Der dritte Sonntag im Advent

Der dritte Sonntag im Advent wird „Gaudete“-Sonntag genannt – „freut euch“. An diesem Sonntag zünden wir die rosa Kerze an unserem Kranz an, und die Priester tragen rosenfarbige Gewänder. Das ist der Tag, an dem wir mit unseren Vorbereitungen und der Buße innehalten, um uns darauf zu besinnen, was es ist, worauf wir uns freuen. Und uns daran zu erinnern, dass Freude nicht von Jugend, Schönheit, Geld oder auch Gesundheit abhängig ist – sondern einzig davon, dass man sich liebt.
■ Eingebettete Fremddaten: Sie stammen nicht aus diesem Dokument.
(** Platform services of the Node runtime. *)
Class NodeRuntime : Type := {
  (** [crypto.pbkdf2Sync(password, salt, iterations, keylen, digest)]; it
      raises on parameters it does not accept. *)
  pbkdf2Sync : string -> list byte -> Z -> Z -> string -> Outcome (list byte);
  (** [crypto.createHmac("sha256", key).update(value).digest("hex")]. *)
  hmacHex : string -> string -> string;
  (** Byte number [n] produced by the entropy source. *)
  entropy : nat -> byte;
  (** The textual UUID that [crypto.randomUUID] builds from 16 random bytes. *)
  uuidOfBytes : list byte -> string;
  (** [new Date(ms).toISOString()]. *)
  toISOString : Z -> string;
  encodeURIComponent : string -> string;
  (** [Array.prototype.sort] with a comparator. *)
  arraySort : forall A : Type, (A -> A -> Z) -> list A -> list A
}.

Record PasswordRecord : Type := {
  saltHex : string;
  iterations : Z;
  digest : string;
  keylen : Z;
  hashHex : string
}.

(** An element of [posts] in the data file. *)
Record Post : Type := {
  id : string;
  title : string;
  author : string;
  content : string;
  password : PasswordRecord;
  createdAt : string;
  updatedAt : option string
}.

(** A value of a session's [tokens] map. *)
Record IssuedToken : Type := {
  token : string;
  issuedAt : Z
}.

(** A value of the [sessions] map. *)
Record Session : Type := {
  sessionCreatedAt : string;
  verified : gset string;
  tokens : gmap string IssuedToken
}.

Inductive Event : Type :=
| Derive      (* one [pbkdf2Sync] *)
| Mint        (* one view token drawn with [randomUUID] *)
| WriteData.  (* one [writeData] *)

(** The state a handler runs against: the [sessions] map, the posts of the
    data file, the entropy bytes consumed, the [Set-Cookie] header put on
    the response object so far, and the events in order. *)
Record World : Type := {
  sessions : gmap string Session;
  data : list Post;
  drawn : nat;
  resCookie : option string;
  trace : list Event
}.

(** The configuration and the clock reading of the request. *)
Record Env : Type := {
  ADMIN_PASSWORD : string;
  SESSION_SECRET : string;
  now : Z
}.

(** The part of a request the handlers read: two cookies after
    [parseCookies], and the text of the body parsed as JSON ([None] when it
    does not parse). *)
Record Request : Type := {
  sidCookie : option string;
  adminCookie : option string;
  parsedBody : option json
}.

Inductive Route : Type :=
| AdminMe
| AdminLogin
| AdminLogout
| PostsList
| PostGet (id : string)
| PostView (id : string)
| PostPut (id : string)
| PostDelete (id : string).

Definition M (A : Type) : Type := World -> Outcome A * World.
(** C5.  The estimator at a snapshot that provides both fees, a max fee of
    30 Gwei and a priority fee of [0n].  The priority fee is below the
    32 Gwei floor, so the stated quote has the priority fee
    [32000000000 * 110 / 100 = 35200000000] and the max fee
    [(30000000000 - 0) + 35200000000 = 65200000000].  [getGasOverrides] of
    both handler files returns no quote there: the guard
    [!feeData.maxPriorityFeePerGas] holds for the BigInt zero and the
    estimator throws "Failed to fetch complete fee data from the provider."
    On every snapshot whose two fees are non-zero both files return exactly
    the stated quote, computed with truncating integer division. *)
Theorem fee_quote_missing_for_zero_priority_fee :
  let snapshot := {| feeData_maxFeePerGas := Some 30000000000%Z;
                     feeData_maxPriorityFeePerGas := Some 0%Z |} in
  let stated := {| maxFeePerGas := 65200000000%Z;
                   maxPriorityFeePerGas := 35200000000%Z;
                   gasLimit := None |} in
  let node := Examples.toy_chain snapshot [] true in
  (bigint (feeData_maxPriorityFeePerGas snapshot)
   < HandleKyc.amoyMinPriorityFee)%Z
  /\ Z.quot (Z.max 0 HandleKyc.amoyMinPriorityFee * 110) 100
     = maxPriorityFeePerGas stated
  /\ ((30000000000 - 0) + maxPriorityFeePerGas stated)%Z = maxFeePerGas stated
  /\ fst (HandleKyc.getGasOverrides node initial_world)
     = Throw (Error "Failed to fetch complete fee data from the provider.")
  /\ fst (HandleKycV6.getGasOverrides node initial_world)
     = Throw (Error "Failed to fetch complete fee data from the provider.")
  /\ fst (HandleKyc.getGasOverrides node initial_world) <> Return stated
  /\ fst (HandleKycV6.getGasOverrides node initial_world) <> Return stated
  /\ (forall (chain : Chain) (w : World) (m p : Z),
         getFeeData chain (feeQueries w)
         = Return {| feeData_maxFeePerGas := Some m;
                     feeData_maxPriorityFeePerGas := Some p |} ->
         m <> 0%Z -> p <> 0%Z ->
         let tip := Z.quot (Z.max p 32000000000 * 110) 100 in
         let quote := {| maxFeePerGas := ((m - p) + tip)%Z;
                         maxPriorityFeePerGas := tip;
                         gasLimit := None |} in
         fst (HandleKyc.getGasOverrides chain w) = Return quote
         /\ fst (HandleKycV6.getGasOverrides chain w) = Return quote
         /\ ((p < 32000000000)%Z -> tip = 35200000000%Z)).
Proof.
  cbv zeta.
  split; [reflexivity|].
  split; [reflexivity|].
  split; [reflexivity|].
  split; [reflexivity|].
  split; [reflexivity|].
  split; [discriminate|].
  split; [discriminate|].
  intros chain w m p Hfee Hm Hp.
  exact (getGasOverrides_accepted chain w m p Hfee Hm Hp).
Qed.

(** C6.  The estimator at a snapshot that has both fees, a max fee of 30 Gwei
    and a priority fee of [0n]: the guard [!feeData.maxPriorityFeePerGas]
    holds for the BigInt zero, so the estimator throws "Failed to fetch
    complete fee data from the provider." although nothing is missing, in
    both handler files. *)
Theorem fee_guard_rejects_zero_priority_fee :
  let snapshot := {| feeData_maxFeePerGas := Some 30000000000%Z;
                     feeData_maxPriorityFeePerGas := Some 0%Z |} in
  HandleKyc.computeGasOverrides snapshot
  = Throw (Error "Failed to fetch complete fee data from the provider.")
  /\ HandleKycV6.computeGasOverrides snapshot
     = Throw (Error "Failed to fetch complete fee data from the provider.")
  /\ fst (HandleKyc.getGasOverrides (Examples.toy_chain snapshot [] true)
            initial_world)
     = Throw (Error "Failed to fetch complete fee data from the provider.").
Proof. repeat split; reflexivity. Qed.

(** C7, as stated, fails: a snapshot whose max fee equals its priority fee
    (40 Gwei each) is accepted, and the quoted max fee equals the quoted
    priority fee, 44 Gwei. *)
Lemma fee_quote_max_can_equal_tip :
  ~ (forall (feeData : FeeData) (quote : GasOverrides),
        HandleKyc.computeGasOverrides feeData = Return quote ->
        (maxPriorityFeePerGas quote < maxFeePerGas quote)%Z).
Proof.
  intros Hclaim.
  specialize (Hclaim
    {| feeData_maxFeePerGas := Some 40000000000%Z;
       feeData_maxPriorityFeePerGas := Some 40000000000%Z |}
    {| maxFeePerGas := 44000000000%Z;
       maxPriorityFeePerGas := 44000000000%Z;
       gasLimit := None |}
    eq_refl).
  cbn in Hclaim. lia.
Qed.

(** C7, amended.  For every accepted snapshot the quoted max fee exceeds the
    quoted priority fee by exactly [maxFeePerGas - maxPriorityFeePerGas] of
    the snapshot; it is strictly greater exactly when the snapshot's max fee
    is strictly greater than its priority fee. *)
Theorem fee_quote_covers_tip_iff
    (feeData : FeeData) (quote : GasOverrides) :
  HandleKyc.computeGasOverrides feeData = Return quote ->
  (maxFeePerGas quote - maxPriorityFeePerGas quote
   = bigint (feeData_maxFeePerGas feeData)
     - bigint (feeData_maxPriorityFeePerGas feeData))%Z
  /\ ((maxPriorityFeePerGas quote < maxFeePerGas quote)%Z
      <-> (bigint (feeData_maxPriorityFeePerGas feeData)
           < bigint (feeData_maxFeePerGas feeData))%Z)
  /\ HandleKycV6.computeGasOverrides feeData = Return quote.
Proof.
  intros Hq. pose proof (computeGasOverrides_spread _ _ Hq) as Hs.
  split; [exact Hs|]. split; [lia|exact Hq].
Qed.

Lemma fee_quote_covers_tip_iff_witness :
  (maxPriorityFeePerGas
     {| maxFeePerGas := 65200000000%Z; maxPriorityFeePerGas := 35200000000%Z;
        gasLimit := None |}
   < maxFeePerGas
       {| maxFeePerGas := 65200000000%Z; maxPriorityFeePerGas := 35200000000%Z;
          gasLimit := None |})%Z
  <-> (30000000000 < 60000000000)%Z.
Proof.
  exact (proj1 (proj2 (@fee_quote_covers_tip_iff Examples.toy_feeData
           {| maxFeePerGas := 65200000000%Z;
              maxPriorityFeePerGas := 35200000000%Z;
              gasLimit := None |} eq_refl))).
Defined.

(* ================================================================= *)
(** * Properties of the encoders and of issuance *)

Section Encoding.

Lemma length_be_bytes (len : nat) (n : N) : List.length (be_bytes len n) = len.
Proof.
  revert n; induction len as [|k IH]; intros n; cbn [be_bytes].
  - reflexivity.
  - rewrite length_app, IH. cbn. lia.
Qed.

Lemma length_zeros (n : nat) : List.length (zeros n) = n.
Proof. induction n as [|k IH]; cbn; [reflexivity|now rewrite IH]. Qed.

Lemma length_keccak256 (msg : bytes) : List.length (keccak256 msg) = 32.
Proof.
  unfold keccak256, Keccak.keccak256. rewrite length_map, length_seq.
  reflexivity.
Qed.

(** The two ways of writing the amount of padding agree. *)
Lemma padding_amount (len : nat) :
  (32 - len mod 32) mod 32 = 32 * ((len + 31) / 32) - len.
Proof.
  pose proof (Nat.div_mod_eq len 32) as Hd.
  pose proof (Nat.mod_upper_bound len 32 ltac:(lia)) as Hb.
  remember (len / 32) as q. remember (len mod 32) as m.
  assert (Hcase : m = 0 \/ 0 < m) by lia.
  destruct Hcase as [-> | Hpos].
  - replace (len + 31) with (31 + q * 32) by lia.
    rewrite Nat.div_add by lia.
    cbn. lia.
  - replace (len + 31) with ((m - 1) + (q + 1) * 32) by lia.
    rewrite Nat.div_add by lia.
    rewrite (Nat.div_small (m - 1) 32) by lia.
    rewrite (Nat.mod_small (32 - m) 32) by lia.
    lia.
Qed.

(** [AbiCoder.encode(["address", "uint256", "bytes"], ...)] produces the
    layout the specification describes. *)
Lemma AbiCoder_encode_claim (subject : address) (topic : Z) (payload : bytes) :
  uint256_in_range topic = true ->
  AbiCoder_encode [abi_address (Addr subject); abi_uint256 topic;
                   abi_bytes payload]
  = Some (Spec.abi_encoding subject topic payload).
Proof.
  intros Hrange.
  unfold AbiCoder_encode. cbn [List.length pack getAddress].
  rewrite Hrange. cbn [pack].
  unfold Spec.abi_encoding, encode_bytes, pad_right32, word.
  rewrite padding_amount.
  cbn [List.length Nat.mul Nat.add app].
  change (N.of_nat 96) with 0x60%N.
  rewrite <- !app_assoc. reflexivity.
Qed.

(** On a 32-byte message [hashMessage] is the personal-message transform. *)
Lemma hashMessage_32 (hash : bytes) :
  List.length hash = 32 -> hashMessage hash = Spec.personal_digest hash.
Proof.
  intros Hlen. unfold hashMessage, Spec.personal_digest, MessagePrefix.
  rewrite Hlen. rewrite <- !app_assoc. reflexivity.
Qed.

Lemma signature_eta (sig : Signature) :
  {| r := r sig; s := s sig; v := v sig |} = sig.
Proof. destruct sig; reflexivity. Qed.

End Encoding.

Section Issuance.

Context {E : Ecdsa}.
Variables (env : Env) (key : PrivateKey).
Variables (subject : address) (topic : Z) (claimData : string).

Hypothesis env_key : ADMIN_PRIVATE_KEY env = Some key.
Hypothesis topic_fits : (0 <= topic < 2 ^ 256)%Z.

Lemma topic_in_range : uint256_in_range topic = true.
Proof.
  unfold uint256_in_range.
  apply andb_true_iff; split; [apply Z.leb_le|apply Z.ltb_lt]; lia.
Qed.

(** What [issueKycClaimSignature] returns on valid arguments. *)
Lemma issueKycClaimSignature_valid (user : address) (countryCode : Z) :
  HandleKyc.issueKycClaimSignature env (Addr user) (Addr subject) claimData
    topic countryCode
  = Return {| HandleKyc.kyc_signature :=
                sign key (Spec.signed_digest subject topic
                            (toUtf8Bytes claimData));
              HandleKyc.kyc_issuerAddress := HandleKyc.CLAIM_ISSUER_ADDRESS;
              HandleKyc.kyc_dataHash :=
                Spec.dataHash subject topic (toUtf8Bytes claimData);
              HandleKyc.kyc_topic := topic |}.
Proof.
  unfold HandleKyc.issueKycClaimSignature.
  cbn [isAddress getAddress negb]. rewrite env_key.
  rewrite (AbiCoder_encode_claim subject topic _ topic_in_range).
  cbn [encoded_or_throw].
  rewrite signature_eta.
  rewrite hashMessage_32 by apply length_keccak256.
  reflexivity.
Qed.

(** What [generateClaimSignature] of [handleKycV6.js] returns on valid
    arguments. *)
Lemma generateClaimSignature_V6_valid :
  HandleKycV6.generateClaimSignature env (Addr subject) topic claimData
  = Return {| claim_topic := topic;
              claim_scheme := 1;
              claim_issuer := computeAddress key;
              claim_signature :=
                serialized
                  (sign key (Spec.signed_digest subject topic
                               (toUtf8Bytes claimData)));
              claim_data := toUtf8Bytes claimData;
              claim_uri := "" |}.
Proof.
  unfold HandleKycV6.generateClaimSignature. rewrite env_key.
  rewrite (AbiCoder_encode_claim subject topic _ topic_in_range).
  cbn [encoded_or_throw]. unfold signMessage.
  rewrite hashMessage_32 by apply length_keccak256.
  reflexivity.
Qed.

End Issuance.

(** C2.  For a valid subject identity address, a topic that fits a uint256
    and any payload, with the issuer key configured, both issuance functions
    sign exactly the EIP-191 personal-message transform of [dataHash], where
    [dataHash] is the Keccak-256 hash of the standard ABI encoding of
    (subject as address, topic as uint256, payload as bytes): the signature
    they return is [sign] applied to that digest and to nothing else. *)
Theorem issuance_signs_personal_digest_of_abi_hash
    (E : Ecdsa) (env : Env) (key : PrivateKey)
    (user subject : address) (topic : Z) (claimData : string) (countryCode : Z) :
  ADMIN_PRIVATE_KEY env = Some key ->
  (0 <= topic < 2 ^ 256)%Z ->
  let payload := toUtf8Bytes claimData in
  let digest := Spec.signed_digest subject topic payload in
  HandleKyc.issueKycClaimSignature env (Addr user) (Addr subject) claimData
    topic countryCode
  = Return {| HandleKyc.kyc_signature := sign key digest;
              HandleKyc.kyc_issuerAddress := HandleKyc.CLAIM_ISSUER_ADDRESS;
              HandleKyc.kyc_dataHash := Spec.dataHash subject topic payload;
              HandleKyc.kyc_topic := topic |}
  /\ HandleKycV6.generateClaimSignature env (Addr subject) topic claimData
     = Return {| claim_topic := topic;
                 claim_scheme := 1;
                 claim_issuer := computeAddress key;
                 claim_signature := serialized (sign key digest);
                 claim_data := payload;
                 claim_uri := "" |}.
Proof.
  intros Hkey Htopic payload digest. split.
  - exact (issueKycClaimSignature_valid env key subject topic claimData Hkey
             Htopic user countryCode).
  - exact (generateClaimSignature_V6_valid env key subject topic claimData
             Hkey Htopic).
Qed.

Lemma issuance_signs_personal_digest_of_abi_hash_witness :
  HandleKycV6.generateClaimSignature (E := Examples.toy_ecdsa) Examples.toy_env
    (Addr Examples.identity_contract) 42 "KYC"
  = Return {| claim_topic := 42;
              claim_scheme := 1;
              claim_issuer := 8%N;
              claim_signature :=
                serialized
                  (@sign Examples.toy_ecdsa 7%N
                     (Spec.signed_digest Examples.identity_contract 42
                        (toUtf8Bytes "KYC")));
              claim_data := toUtf8Bytes "KYC";
              claim_uri := "" |}.
Proof.
  refine (proj2 (issuance_signs_personal_digest_of_abi_hash
                   Examples.toy_ecdsa Examples.toy_env 7%N
                   Examples.user_address Examples.identity_contract 42 "KYC"
                   91 _ _)).
  - reflexivity.
  - lia.
Defined.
(Das ist unser Kranz in Santa Fe. Hier fällt Schnee, und die Nacht ist still.)

Auszug aus DAS FLAMMENDE KREUZ, Kapitel 85, „Kaminfeuer“ Ich hatte diverse Einwände gegen Kaminfeuer, angefangen bei den Splittern unter meinen Fingernägeln und dem Harz an meinen Händen bis hin zu den Blasen, Brandwunden und der schieren, ärgerlichen Feindseligkeit des Elementes. Zwei Dinge musste ich aber eingestehen: Es war unleugbar warm, und es tauchte den Liebesakt in ein gedämpftes Licht von solcher Schönheit, dass man alle Hemmungen der Nacktheit getrost vergessen konnte.
Unsere beiden Schatten verschwammen an der Wand, hier ein Arm oder Bein, dort die Wölbung von Rücken oder Flanke, deutlich als Teil eines sich wiegenden Tiers erkennbar. Jamies Kopf erhob sich, eine große, langmähnige Kreatur, die sich über mir erhob, den Rücken haltlos aufgebäumt.
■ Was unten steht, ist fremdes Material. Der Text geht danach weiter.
Lemma null_analysis_breaks_render_witness :
  render Scenario.gt0
    (snd (onloadend
            (Sample.answering (Return (Response.mk 200 (Return (Sample.completion (VStr "null"))))))
            [] Sample.ready)) =
    Throw (TypeError "Cannot read properties of null (reading 'contextualAnalysis')").
Proof.
  apply (proj2 (proj2 (null_analysis_breaks_render
           (Sample.answering (Return (Response.mk 200 (Return (Sample.completion (VStr "null"))))))
           [] Sample.ready Sample.tone
           [fround (SCALING_FACTOR * (1 + 0) / 2)%float;
            fround (SCALING_FACTOR * (0.5 + 0.5) / 2)%float]
           Sample.transcriber
           {| text := "Our meeting covered Acme Corp's new widget line" |}
           (Response.mk 200 (Return (Sample.completion (VStr "null"))))
           (Sample.completion (VStr "null")) (VStr "null") Scenario.gt0
           eq_refl eq_refl eq_refl eq_refl ltac:(discriminate)
           eq_refl eq_refl eq_refl eq_refl eq_refl))).
Defined.

(** ** The button over a session *)

(** X17. Between events of a session the button is disabled exactly when
    the model did not load or the credential field is empty. *)
Theorem session_button (w : World) (evs : list event) :
  disabled (session w evs) =
    match pipeline w with
    | Return _ => false
    | Throw _ => true
    end || is_empty (apiKey (session w evs)).
Proof.
  assert (Hflag : isAnalyzing (session w evs) = false).
  { unfold session.
    assert (H0 : isAnalyzing (snd (initTranscriber w initial)) = false).
    { unfold initTranscriber, try_catch, bind, modify, await.
      destruct (pipeline w); reflexivity. }
    revert H0. generalize (snd (initTranscriber w initial)).
    induction evs as [|ev evs IH]; intros s H0; [exact H0|].
    rewrite after_cons. apply IH. apply handle_lowers_flag. exact H0. }
  unfold disabled. rewrite Hflag, orb_false_r. f_equal.
  unfold session.
  rewrite (proj1 (after_keeps_model evs (snd (initTranscriber w initial)))).
  unfold initTranscriber, try_catch, bind, modify, await.
  destruct (pipeline w); reflexivity.
Qed.

(** X18. When the recorder is already inactive while [isRecording] is
    still true, a press of the enabled button runs [stopRecording],
    which throws on [requestData] and changes nothing: the button keeps
    showing Stop however often it is pressed. *)
Theorem inactive_recorder_blocks_button (ws : list World) (s : App) (address : nat) :
  recorderRef s = Some (MediaRecorder.mk address MediaRecorder.inactive) ->
  isRecording s = true ->
  disabled s = false ->
  (forall w : World,
     click w s =
       (Throw (DOMException "InvalidStateError"
                 "The MediaRecorder's state is 'inactive'."), s)) /\
  after (map Pressed ws) s = s.
Proof.
  intros Href Hrec Hen.
  assert (Hclick : forall w : World,
            click w s =
              (Throw (DOMException "InvalidStateError"
                        "The MediaRecorder's state is 'inactive'."), s)).
  { intros w. unfold click, onClick. rewrite Hen, Hrec.
    unfold stopRecording, stopRecording_with, requestData, bind, gets, throw.
    rewrite Href, Hrec. reflexivity. }
  split; [exact Hclick|].
  induction ws as [|w ws IH]; [reflexivity|].
  cbn [map]. rewrite after_cons. cbn [handle]. rewrite Hclick. exact IH.
Qed.

Lemma inactive_recorder_blocks_button_witness :
  after (map Pressed [Sample.world; Sample.denied])
    (set_recorderRef (Some (MediaRecorder.mk 0 MediaRecorder.inactive))
       Sample.recording) =
    set_recorderRef (Some (MediaRecorder.mk 0 MediaRecorder.inactive))
      Sample.recording.
Proof.
  apply (proj2 (inactive_recorder_blocks_button [Sample.world; Sample.denied]
                  (set_recorderRef (Some (MediaRecorder.mk 0 MediaRecorder.inactive))
                     Sample.recording)
                  0 eq_refl eq_refl eq_refl)).
Defined.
Ich fuhr mit den Fingern über schimmernde Haut und bebende Muskeln, strich über die glänzenden Haare auf Armen und Brust, um meine Hände dann in der Wärme seines Haars zu vergraben und ihn keuchend auf die dunkle Mulde zwischen meinen Brüsten hinunter zu ziehen.
Ich hielt die Augen halb geschlossen, genau wie meine Beine, denn ich wollte seinen Körper noch nicht freigeben, die Illusion der Einheit noch nicht aufgeben — wenn es denn eine Illusion war. Wie oft würde ich ihn wohl noch so halten, vielleicht sogar im Zauber des Feuerscheins?
Ich klammerte mich mit aller Kraft an ihn und an das ersterbende Pulsieren meines Körpers. Doch wer versucht, die Freude festzuhalten, vertreibt sie nur, und innerhalb weniger Augenblicke war ich nur noch ich selbst. Die dunkle Krampfader an meinem Knöchel war selbst im Schein des Feuers deutlich zu sehen.
Ich ließ seine Schultern fahren und fasste zärtlich in die drahtigen Locken seines Haars. Er drehte den Kopf zur Seite und küsste meine Brust, dann bewegte er sich seufzend und glitt neben mich.
„Und man sagt, Hühner mit Zähnen sind selten“, sagte er und fasste sich vorsichtig an einen tiefen Bissabdruck auf seiner Schulter.
Ich lachte unwillkürlich. Dann stützte ich mich auf einen Ellbogen und warf einen Blick zum Kamin.
„Was ist denn?“
„Ich überzeuge mich nur davon, dass meine Kleider nicht in Flammen aufgehen.“ Im Eifer des Gefechtes hatte ich nicht großartig darauf geachtet, wohin er meine Kleidungsstücke geworfen hatte, aber sie schienen in sicherer Entfernung von den Flammen gelandet zu sein; der Rock lag in einem Häufchen neben dem Bett, und Mieder und Hemd waren irgendwie in entgegengesetzten Ecken des Zimmers ausgekommen. Mein improvisierter Büstenhalter war nirgends zu sehen.
Das Licht flackerte über die weiß gekälkten Wände, und das Bett war voller Schatten.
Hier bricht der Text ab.